Closures store references to variables from outer scopes.

Example:

def outer(x):
    def inner():
        return x
    return inner

fn = outer(10)

print(fn.__closure__)

Each closure cell contains a referenced object.

inspect.getclosurevars() gives a structured view:

import inspect

vars = inspect.getclosurevars(fn)
print(vars.nonlocals)
print(vars.globals)
print(vars.builtins)
print(vars.unbound)

This is useful for understanding how nested functions capture state.

53.21 Annotations

inspect works with function annotations and signatures.

Example:

import inspect

def f(x: int, y: str = "a") -> bool:
    return True

sig = inspect.signature(f)
print(sig.return_annotation)

for param in sig.parameters.values():
    print(param.name, param.annotation)

Annotations may be actual objects or strings, depending on how the module was compiled and which future imports are active.
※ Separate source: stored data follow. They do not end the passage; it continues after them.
(* ===== verification/Bytes.v ===== *)
(** * Byte buffers

    C objects seen as arrays of bytes: bounded loads and stores, little-endian
    integers of any width, and NUL-terminated strings.  A byte is a [Z] between
    0 and 255.  An access that leaves the buffer is [Undefined]. *)
From stdpp Require Import base numbers list.
From S2P Require Import Prelude.
#[local] Open Scope Z_scope.

Definition byte_ok (b : Z) : Prop := 0 ≤ b < 256.
#[export] Instance byte_ok_dec b : Decision (byte_ok b).
Proof. unfold byte_ok; apply _. Defined.

(** ** Little-endian integers *)

Fixpoint le_bytes (n : nat) (v : Z) : list Z :=
  match n with
  | O => []
  | S n => v `mod` 256 :: le_bytes n (v / 256)
  end.

Fixpoint le_val (l : list Z) : Z :=
  match l with
  | [] => 0
  | b :: l => b + 256 * le_val l
  end.

(** ** Slices *)

Definition slice (buf : list Z) (off n : nat) : list Z := take n (drop off buf).
Definition splice (buf : list Z) (off : nat) (bs : list Z) : list Z :=
  take off buf ++ bs ++ drop (off + length bs) buf.

Definition in_bounds (buf : list Z) (off : Z) (n : nat) : bool :=
  bool_decide (0 ≤ off ∧ off + Z.of_nat n ≤ Z.of_nat (length buf)).

Definition load_bytes (buf : list Z) (off : Z) (n : nat) : res (list Z) :=
  if in_bounds buf off n then Ok (slice buf (Z.to_nat off) n) else Fault Undefined.

Definition store_bytes (buf : list Z) (off : Z) (bs : list Z) : res (list Z) :=
  if in_bounds buf off (length bs) then Ok (splice buf (Z.to_nat off) bs)
  else Fault Undefined.

(** Unsigned loads and stores of [n]-byte integers, and the signed C types. *)
Definition load (n : nat) (buf : list Z) (off : Z) : res Z :=
  bs ← load_bytes buf off n; mret (le_val bs).
Definition store (n : nat) (buf : list Z) (off : Z) (v : Z) : res (list Z) :=
  store_bytes buf off (le_bytes n v).

Definition load_int (buf : list Z) (off : Z) : res Z :=
  v ← load 4 buf off; mret (s32 v).
Definition load_long (buf : list Z) (off : Z) : res Z :=
  v ← load 8 buf off; mret (s64 v).

(** ** Strings

    A C string argument is the list of its bytes before the terminating NUL. *)

(** [strcmp(mem, s) == 0] where [mem] runs to the end of its object: comparing
    past the end of the object is undefined. *)
Fixpoint strcmp_eq (mem s : list Z) : res bool :=
  match mem, s with
  | [], _ => Fault Undefined
  | c :: _, [] => Ok (bool_decide (c = 0))
  | c :: mem', d :: s' => if bool_decide (c = d) then strcmp_eq mem' s' else Ok false
  end.

(** The string that starts at the head of [mem]. *)
Fixpoint cstring (mem : list Z) : res (list Z) :=
  match mem with
  | [] => Fault Undefined
  | c :: mem' => if bool_decide (c = 0) then Ok [] else s ← cstring mem'; mret (c :: s)
  end.

(** [strcpy] of [s] to offset [off] of an object. *)
Definition strcpy (buf : list Z) (off : Z) (s : list Z) : res (list Z) :=
  store_bytes buf off (s ++ [0]).

(** A string proper: no NUL inside. *)
Definition cstr_ok (s : list Z) : Prop := Forall (λ c, 0 < c < 256) s.
#[export] Instance cstr_ok_dec s : Decision (cstr_ok s).
Proof. unfold cstr_ok; apply _. Defined.

(** ** Lemmas *)

Lemma length_le_bytes n v : length (le_bytes n v) = n.
Proof. revert v; induction n; simpl; auto. Qed.

Lemma le_val_bytes n v : le_val (le_bytes n v) = v `mod` 2 ^ (8 * Z.of_nat n).
Proof.
  revert v; induction n as [|n IH]; intros v; simpl.
  - by rewrite Z.mod_1_r.
  - rewrite IH. replace (8 * Z.of_nat (S n)) with (8 + 8 * Z.of_nat n) by lia.
    rewrite Z.pow_add_r by lia. change (2 ^ 8) with 256.
    rewrite Z.rem_mul_r by lia. lia.
Qed.

Lemma le_bytes_ok n v : Forall byte_ok (le_bytes n v).
Proof.
  revert v; induction n; simpl; constructor; auto.
  by apply Z.mod_pos_bound.
Qed.

Lemma le_bytes_val l : Forall byte_ok l → le_bytes (length l) (le_val l) = l.
Proof.
  induction 1 as [|b l Hb Hl IH]; simpl; [done|]. unfold byte_ok in Hb. f_equal.
  - rewrite Z.mul_comm, Z_mod_plus_full. by apply Z.mod_small.
  - rewrite Z.mul_comm, Z.div_add, Z.div_small by lia. by rewrite Z.add_0_l.
Qed.

Lemma le_val_range l : Forall byte_ok l → 0 ≤ le_val l < 2 ^ (8 * Z.of_nat (length l)).
Proof.
  intros H. rewrite <- (le_bytes_val l H), le_val_bytes, length_le_bytes.
  apply Z.mod_pos_bound. lia.
Qed.

Lemma le_val_replicate_0 n : le_val (replicate n 0) = 0.
Proof. induction n; simpl; lia. Qed.

Lemma length_slice buf off n : (off + n ≤ length buf)%nat → length (slice buf off n) = n.
Proof. intros. unfold slice. rewrite length_take, length_drop. lia. Qed.

Lemma length_splice buf off bs :
  (off + length bs ≤ length buf)%nat → length (splice buf off bs) = length buf.
Proof. intros. unfold splice. rewrite !length_app, length_take, length_drop. lia. Qed.

Lemma lookup_splice_new buf off bs i :
  (off + length bs ≤ length buf)%nat → (off ≤ i < off + length bs)%nat →
  splice buf off bs !! i = bs !! (i - off)%nat.
Proof.
  intros Hl Hi. unfold splice. rewrite lookup_app_r; rewrite length_take; [|lia].
  rewrite lookup_app_l by lia. f_equal; lia.
Qed.

Lemma lookup_splice_old buf off bs i :
  (off + length bs ≤ length buf)%nat → (i < off ∨ off + length bs ≤ i)%nat →
  splice buf off bs !! i = buf !! i.
Proof.
  intros Hl [Hi|Hi]; unfold splice.
  - rewrite lookup_app_l by (rewrite length_take; lia). by apply lookup_take_lt.
  - rewrite lookup_app_r; rewrite length_take; [|lia].
    rewrite lookup_app_r by lia. rewrite lookup_drop. f_equal; lia.
Qed.

Lemma lookup_slice buf off n i : (i < n)%nat → slice buf off n !! i = buf !! (off + i)%nat.
Proof. intros. unfold slice. by rewrite lookup_take_lt, lookup_drop by lia. Qed.

Lemma slice_splice_same buf off bs :
  (off + length bs ≤ length buf)%nat → slice (splice buf off bs) off (length bs) = bs.
Proof.
  intros H. unfold slice, splice.
  rewrite drop_app_length' by (rewrite length_take; lia). by rewrite take_app_length.
Qed.

Lemma slice_splice_other buf off bs off' n :
  (off + length bs ≤ length buf)%nat → (off' + n ≤ off ∨ off + length bs ≤ off')%nat →
  slice (splice buf off bs) off' n = slice buf off' n.
Proof.
  intros Hl Hd. apply list_eq; intros i. destruct (decide (i < n)%nat).
  - rewrite !lookup_slice by lia. apply lookup_splice_old; lia.
  - unfold slice. by rewrite !lookup_take_ge by lia.
Qed.

(** A write inside a slice is a write to the slice. *)
Lemma slice_splice_inside buf off n off' bs :
  (off + n ≤ length buf)%nat → (off' + length bs ≤ n)%nat →
  slice (splice buf (off + off') bs) off n = splice (slice buf off n) off' bs.
Proof.
  intros Hl Hi. apply list_eq; intros i. destruct (decide (i < n)%nat).
  - rewrite lookup_slice by lia.
    destruct (decide (off' ≤ i < off' + length bs)%nat).
    + rewrite !lookup_splice_new by (rewrite ?length_slice; lia). f_equal; lia.
    + rewrite !lookup_splice_old by (rewrite ?length_slice; lia). by rewrite lookup_slice by lia.
  - rewrite !lookup_ge_None_2; [done| |].
    + rewrite length_splice; rewrite length_slice; lia.
    + unfold slice. rewrite length_take. lia.
Qed.

Lemma splice_splice_same buf off bs bs' :
  (off + length bs ≤ length buf)%nat → length bs = length bs' →
  splice (splice buf off bs) off bs' = splice buf off bs'.
Proof.
  intros Hl He. apply list_eq; intros i.
  destruct (decide (off ≤ i < off + length bs)%nat).
  - rewrite !lookup_splice_new by (rewrite ?length_splice; lia). done.
  - rewrite !lookup_splice_old by (rewrite ?length_splice; lia). done.
Qed.

Lemma splice_slice_id buf off n :
  (off + n ≤ length buf)%nat → splice buf off (slice buf off n) = buf.
Proof.
  intros H. apply list_eq; intros i. destruct (decide (off ≤ i < off + n)%nat).
  - rewrite lookup_splice_new, lookup_slice by (rewrite ?length_slice; lia). f_equal; lia.
  - by rewrite lookup_splice_old by (rewrite ?length_slice; lia).
Qed.

Lemma splice_forall (P : Z → Prop) buf off bs :
  Forall P buf → Forall P bs → Forall P (splice buf off bs).
Proof. intros. unfold splice. rewrite !Forall_app; eauto using Forall_take, Forall_drop. Qed.
Lemma slice_forall (P : Z → Prop) buf off n : Forall P buf → Forall P (slice buf off n).
Proof. intros. unfold slice. eauto using Forall_take, Forall_drop. Qed.

Lemma in_bounds_spec buf off n :
  in_bounds buf off n = true ↔ 0 ≤ off ∧ off + Z.of_nat n ≤ Z.of_nat (length buf).
Proof. unfold in_bounds. apply bool_decide_eq_true. Qed.

Lemma load_bytes_ok buf off n :
  0 ≤ off → off + Z.of_nat n ≤ Z.of_nat (length buf) →
  load_bytes buf off n = Ok (slice buf (Z.to_nat off) n).
Proof. intros. unfold load_bytes. by rewrite (proj2 (in_bounds_spec _ _ _)) by lia. Qed.

Lemma load_ok n buf off :
  0 ≤ off → off + Z.of_nat n ≤ Z.of_nat (length buf) →
  load n buf off = Ok (le_val (slice buf (Z.to_nat off) n)).
Proof. intros. unfold load. by rewrite load_bytes_ok. Qed.

Lemma store_bytes_ok buf off bs :
  0 ≤ off → off + Z.of_nat (length bs) ≤ Z.of_nat (length buf) →
  store_bytes buf off bs = Ok (splice buf (Z.to_nat off) bs).
Proof. intros. unfold store_bytes. by rewrite (proj2 (in_bounds_spec _ _ _)) by lia. Qed.

Lemma store_bytes_inv buf off bs buf' :
  store_bytes buf off bs = Ok buf' →
  0 ≤ off ∧ off + Z.of_nat (length bs) ≤ Z.of_nat (length buf) ∧
  buf' = splice buf (Z.to_nat off) bs.
Proof.
  unfold store_bytes. destruct (in_bounds _ _ _) eqn:E; [|done].
  apply in_bounds_spec in E. intros [= <-]. tauto.
Qed.

Lemma store_ok n buf off v :
  0 ≤ off → off + Z.of_nat n ≤ Z.of_nat (length buf) →
  store n buf off v = Ok (splice buf (Z.to_nat off) (le_bytes n v)).
Proof. intros. unfold store. by rewrite store_bytes_ok by (rewrite ?length_le_bytes; lia). Qed.

Lemma load_store_same n buf off v buf' :
  store n buf off v = Ok buf' → load n buf' off = Ok (v `mod` 2 ^ (8 * Z.of_nat n)).
Proof.
  unfold store. intros (H0 & Hb & ->)%store_bytes_inv. rewrite length_le_bytes in Hb.
  rewrite load_ok by (rewrite ?length_splice; rewrite ?length_le_bytes; lia).
  f_equal. rewrite <- le_val_bytes. f_equal.
  rewrite <- (length_le_bytes n v) at 2. apply slice_splice_same. rewrite length_le_bytes. lia.
Qed.

Lemma load_store_other n buf off v buf' n' off' :
  store n buf off v = Ok buf' → off' + Z.of_nat n' ≤ off ∨ off + Z.of_nat n ≤ off' →
  load n' buf' off' = load n' buf off'.
Proof.
  unfold store. intros (H0 & Hb & ->)%store_bytes_inv Hd. rewrite length_le_bytes in Hb.
  unfold load, load_bytes, in_bounds. rewrite length_splice by (rewrite length_le_bytes; lia).
  case_bool_decide as Hib; [|done]. simpl. do 2 f_equal.
  rewrite slice_splice_other by (rewrite length_le_bytes; lia). done.
Qed.

(** Strings in buffers. *)
Lemma strcmp_eq_app s rest t :
  cstr_ok s → cstr_ok t → strcmp_eq (s ++ 0 :: rest) t = Ok (bool_decide (s = t)).
Proof.
  intros Hs; revert t; induction Hs as [|c s Hc Hs IH]; intros [|d t] Ht; simpl.
  - done.
  - inversion Ht; subst. by rewrite bool_decide_eq_false_2 by lia.
  - by rewrite bool_decide_eq_false_2 by lia.
  - inversion Ht; subst. case_bool_decide; subst.
    + rewrite IH by done. f_equal. apply bool_decide_ext. naive_solver.
    + rewrite bool_decide_eq_false_2; naive_solver.
Qed.

Lemma cstring_app s rest : cstr_ok s → cstring (s ++ 0 :: rest) = Ok s.
Proof.
  induction 1 as [|c s Hc Hs IH]; simpl; [done|].
  rewrite bool_decide_eq_false_2 by lia. by rewrite IH.
Qed.

#[export] Hint Resolve le_bytes_ok splice_forall slice_forall : cs.
#[export] Hint Rewrite length_le_bytes : cs.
Modern annotation handling often involves annotationlib or typing utilities, but inspect remains central for callable metadata.

53.22 Internal Dependencies

inspect depends on several lower-level runtime features:

Runtime feature Used for
Code objects Source location and function metadata
Frames Stack inspection
Tracebacks Exception inspection
Function attributes Signatures and closures
Descriptor protocol Member lookup
Import system Module and source resolution
linecache Source retrieval
types Runtime type classification

So inspect is less a primitive than a composition layer. It turns raw CPython metadata into stable Python APIs.

53.23 Cost Model

inspect can be expensive.

Cheap operations:

isfunction()
isclass()
ismodule()
signature() on cached/simple functions

Potentially expensive operations:

stack()
getsource()
getmembers()
getmembers_static()
signature() on complex decorated callables

Expensive reasons include:

walking frames
reading files
resolving descriptors
following wrapper chains
parsing text signatures
allocating metadata objects

Avoid heavy inspection inside tight loops.
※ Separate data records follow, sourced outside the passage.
Section mknod.
Context (n : Z) (d : list Z) (nf : Z) (A : list adir) (D : adir) (nm ex : list Z).
Context (Hinv : fs_inv n d nf A) (HD : D ∈ A) (HDn : dname_ok (ad_name D)).
Context (Hnm : fname_ok nm) (Hex : fext_ok ex).
Context (p os lb : Z).

Ltac mknod_prefix j Hj :=
  setup_inv Hinv; pose proof (fname_short _ Hnm); pose proof (fext_short _ Hex);
  unfold cs1550_mknod; rewrite scan_file_path by done; lok;
  cbn [count directory filename extension];
  rewrite (bool_decide_eq_false_2 (3 < 3)) by lia; rewrite !nm_strlen; lok;
  rewrite (bool_decide_eq_false_2 (Z.of_nat (length nm) > _)) by (unfold MAX_FILENAME; lia);
  rewrite (bool_decide_eq_false_2 (Z.of_nat (length ex) > _)) by (unfold MAX_EXTENSION; lia);
  cbn [orb]; find_the_dir Hinv HD j Hj; mok;
  rewrite (dir_count Hinv HD); lok; rewrite (dir_lookup Hinv HD) by done; lok.

Lemma mknod_exists f : f ∈ ad_files D → af_name f = nm → af_ext f = ex → ∃ p',
  cs1550_mknod (file_path (ad_name D) nm ex) (mkfs (Some d) p nf os lb)
  = Ok (- EEXIST, mkfs (Some d) p' nf os lb).
Proof.
  intros Hf E1 E2. destruct (file_idx_present Hinv HD f Hf) as (i & Hi & Hl).
  rewrite E1, E2 in Hi. apply lookup_lt_Some in Hl. mknod_prefix j Hj.
  rewrite Hi, bool_decide_eq_true_2 by lia. mok. mok. eexists. rewrite run_ret. do 3 f_equal; lia.
Qed.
53.24 Common Failure Modes

Inspection can fail or mislead.

Case Behavior
Built-in function lacks signature metadata ValueError
Source file unavailable OSError
Decorator hides original function Wrong signature
Dynamic __getattr__ has side effects Inspection may execute code
Frame retained too long Memory retention
Generated code uses fake filenames Source lookup may fail

Robust tools must handle these failures.

Example:

import inspect

try:
    source = inspect.getsource(obj)
except (OSError, TypeError):
    source = None

53.25 Why inspect Matters for CPython Internals

inspect matters because it exposes CPython’s execution structures in a controlled Python-level form.

It gives access to:

code objects
function metadata
frames
tracebacks
signatures
closures
generator state
coroutine state
class hierarchy
source mapping

These are the same concepts used internally by the compiler, interpreter, debugger hooks, import system, exception machinery, and object model.
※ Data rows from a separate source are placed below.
(* ===== verification/Cs1550RefineWrite.v ===== *)
(** * Writing files

    [cs1550_write] of at most one block's worth of bytes replaces everything
    from the offset on by the bytes written and keeps the image consistent; it
    takes a new block when the write runs past the end of its block. *)
From stdpp Require Import base numbers list gmap sets.
From S2P Require Import Prelude Bytes Cs1550Disk Cs1550DiskFacts Cs1550Fs Cs1550Path Cs1550Spec.
From S2P Require Import Cs1550Refine Cs1550RefineFile Cs1550RefineData.
#[local] Open Scope Z_scope.

(** The images after a write inside block [b] and after one that spills into
    the free block [k]. *)
Definition img_in (d : list Z) (b : Z) (adj : nat) (buf : list Z) : list Z :=
  wr d b (splice (rd d b) adj buf).
Definition img_spill (d : list Z) (b : Z) (adj : nat) (buf : list Z) (k : Z) : list Z :=
  wr (wr (set_mark d k) b
        (splice (splice (rd d b) 504 (le_bytes 8 k)) adj (take (504 - adj) buf)))
    k (splice zero_block 0 (drop (504 - adj) buf)).

Section write_data.
Context (n : Z) (d : list Z) (Hd : image_ok n d) (nf os lb offset size : Z) (buf : list Z).
Context (Hsize : 0 < size ≤ 504) (Hbuf : Z.of_nat (length buf) = size).
Context (Hbb : Forall byte_ok buf).
Context (k : Z) (Hnf : 1 ≤ nf ≤ k) (Hkn : k < n) (Hm : ∀ j, nf ≤ j < k → marked d j = true)
  (Hu : marked d k = false) (Hz : rd d k = zero_block).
Understanding inspect makes later internals easier because it connects visible Python objects to the hidden runtime structures beneath them.

53.26 Chapter Summary

The inspect module is CPython’s high-level introspection layer. It builds on objects, functions, code objects, frames, tracebacks, descriptors, closures, source files, and signatures.

Unlike sys, which exposes raw runtime state, inspect organizes that state into reusable tools. It is the module that turns CPython’s internal execution model into something Python programs can query directly.